Is Atami or Hakone better?
They suit different trips. Hakone is more famous, better connected from Shinjuku via the Romancecar, and has the iconic Fuji views from Lake Ashi, but it’s significantly more crowded and more commercialised. Atami is quieter, more authentically Japanese in atmosphere, and has better onsen water by most accounts. If you’ve already done Hakone, or want something that feels less like a tourist circuit, Atami wins. Besides, from Atami, you can easily take a day trip to Mishima to enjoy stunning views of Mount Fuji as well.
Do people swim in Atami?
Yes, Atami Sun Beach, a short walk from the station, is a popular swimming spot. The main swimming season runs July through August when the water is warm and lifeguards are on duty. Outside those months the beach remains pleasant for walking but is not ideal for swimming. The sea here is calm and sheltered compared to the wilder Pacific coasts further down the peninsula.

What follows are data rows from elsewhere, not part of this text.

(** Bytes the handler and the client write are read back within their limit. *)
Definition fits (l : list (string * json)) : Prop := (String.length (json_encode (JObj l)) < maxBodyBytes)%nat.
Lemma decode_written {R} (fs : fields R) zero l : json_utf8 (JObj l) = true -> (nesting (JObj l) <= 50)%nat -> fits l ->
  vault_decode fs zero (json_encode (JObj l)) = decode_members true fs (List.map (fun p => (p.1, text_of p.2)) l) zero.
Proof.
  intros Hu Hn Hf. unfold vault_decode. rewrite length_bytes. unfold fits in Hf.
  rewrite (proj2 (Nat.ltb_ge _ _)) by lia. rewrite unmarshal_written; [done|done|]. apply max_nesting_large. by apply Nat.leb_le.
Qed.
(** A newline after an object changes nothing. *)
Lemma unmarshal_line {R} (fs : fields R) zero l : json_utf8 (JObj l) = true -> (nesting (JObj l) <= 50)%nat ->
  unmarshal true fs zero (json_encode (JObj l) +:+ of_bytes [10%N]) = decode_members true fs (List.map (fun p => (p.1, text_of p.2)) l) zero.
Proof.
  intros Hu Hn. unfold unmarshal, parse_json. rewrite bytes_of_app, object_read; [done|done|]. apply max_nesting_large. by apply Nat.leb_le.
Qed.
(** A disclosure the client accepts. *)
Record disclosable (c : ProvisionedCredential) : Prop := Disclosable {
  ds_masked : plain_string (Cred_MaskedPAN c) /\ (0 < String.length (Cred_MaskedPAN c) <= 64)%nat;
  ds_pan : all_digits (Cred_PAN c) = true /\ (13 <= String.length (Cred_PAN c) <= 19)%nat;
  ds_cvv : all_digits (Cred_CVV c) = true /\ (String.length (Cred_CVV c) = 3 \/ String.length (Cred_CVV c) = 4)%nat
}.
Lemma length_positive s : (0 < String.length s)%nat -> (s == "") = false.
Proof. intros H. apply String.eqb_neq. intros ->. cbn in H. lia. Qed.
(** The lengths of literals. *)
Ltac is_number n := lazymatch n with O => idtac | S ?m => is_number m end.
Ltac lengths :=
  repeat match goal with |- context [String.length ?s] =>
    let n := eval vm_compute in (String.length s) in is_number n; change (String.length s) with n end;
  unfold maxBodyBytes; lia.
Lemma disclosure_read c : disclosable c ->
  unmarshal true credential_response_fields (CredentialResponse None None None)
    (of_bytes (take maxBodyBytes (bytes_of (body_text (Json (credential_json c)))))) ≫= checked_credential = Some c.
Proof.
  intros [[Hm Hml] [Hp Hpl] [Hc Hcl]]. pose proof (digits_plain_string _ Hp) as Hpp. pose proof (digits_plain_string _ Hc) as Hcc.
  assert (Hlen : (length (bytes_of (body_text (Json (credential_json c)))) <= maxBodyBytes)%nat).
  { rewrite length_bytes. unfold body_text, credential_json. cbn [json_encode List.map String.concat fst snd].
    rewrite !length_append, (encode_length (Cred_MaskedPAN c)), (encode_length (Cred_PAN c)), (encode_length (Cred_CVV c)) by done. lengths. }
  rewrite take_ge, of_bytes_of by done. unfold body_text, credential_json. rewrite unmarshal_line.
  2: { cbn [json_utf8 forallb fst snd]. by rewrite (plain_utf8 (Cred_MaskedPAN c)), (plain_utf8 (Cred_PAN c)), (plain_utf8 (Cred_CVV c)). }
  2: { cbn. lia. }
  change (decode_members _ _ _ _) with (Some (CredentialResponse (Some (Cred_MaskedPAN c)) (Some (Cred_PAN c)) (Some (Cred_CVV c)))).
  cbn [mbind option_bind]. unfold checked_credential. cbn [cr_MaskedPAN cr_PAN cr_CVV mbind option_bind].
  unfold dev_digits. rewrite Hp, Hc, !length_positive by lia.
  rewrite (proj2 (Nat.ltb_ge _ _)), (proj2 (Nat.ltb_ge 19 _)) by lia. by destruct Hcl as [-> | ->], c.
Qed.
(** A result the client accepts: a card that is a UUID, or none. *)
Definition reportable (r : VerificationResult) : Prop :=
  Verif_Valid r = true /\ ValidUUID (Verif_CardID r) = true \/ r = MkVerificationResult "" false.
Lemma result_read r : reportable r ->
  unmarshal true result_response_fields (ResultResponse None None)
    (of_bytes (take maxBodyBytes (bytes_of (body_text (Json (result_json r)))))) ≫= checked_result = Some r.
Proof.
  assert (Hu : plain_string (Verif_CardID r) -> (String.length (Verif_CardID r) <= 64)%nat ->
    unmarshal true result_response_fields (ResultResponse None None)
      (of_bytes (take maxBodyBytes (bytes_of (body_text (Json (result_json r)))))) = Some (ResultResponse (Some (Verif_CardID r)) (Some (Verif_Valid r)))).
  { intros Hp Hl. assert (Hlen : (length (bytes_of (body_text (Json (result_json r)))) <= maxBodyBytes)%nat).
    { rewrite length_bytes. unfold body_text, result_json. cbn [json_encode List.map String.concat fst snd].
      rewrite !length_append, (encode_length (Verif_CardID r)) by done. destruct (Verif_Valid r); lengths. }
    rewrite take_ge, of_bytes_of by done. unfold body_text, result_json. rewrite unmarshal_line; [done| |cbn; lia].
    cbn [json_utf8 forallb fst snd]. by rewrite (plain_utf8 (Verif_CardID r)). }
  intros [[Hv Hid]| ->]; [|by vm_compute]. rewrite Hu by (by apply uuid_plain || rewrite ValidUUID_length; lia || done).
  cbn [mbind option_bind]. unfold checked_result. cbn [rr_CardID rr_Valid mbind option_bind]. rewrite uuid_visible, Hv by done. cbn [negb andb].
  rewrite length_positive by (rewrite ValidUUID_length; lia || done). by destruct r; cbn in *; subst.
Qed.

Is it worth visiting Atami?
Yes, Atami is well worth visiting, especially if you stay at least one night. Atami is the kind of place that can feel underwhelming on a rushed day trip but reveals itself once you slow down. The MOA Museum alone justifies the journey from Tokyo. Time your visit to coincide with a fireworks night and it becomes genuinely unforgettable.
How many days should you spend in Atami?
One night is the minimum to experience it properly. Two nights is ideal, enough for MOA, a morning at the beach, a full evening in the onsen, and a slow start the next day. For a pure onsen retreat, two nights at a good ryokan is the sweet spot.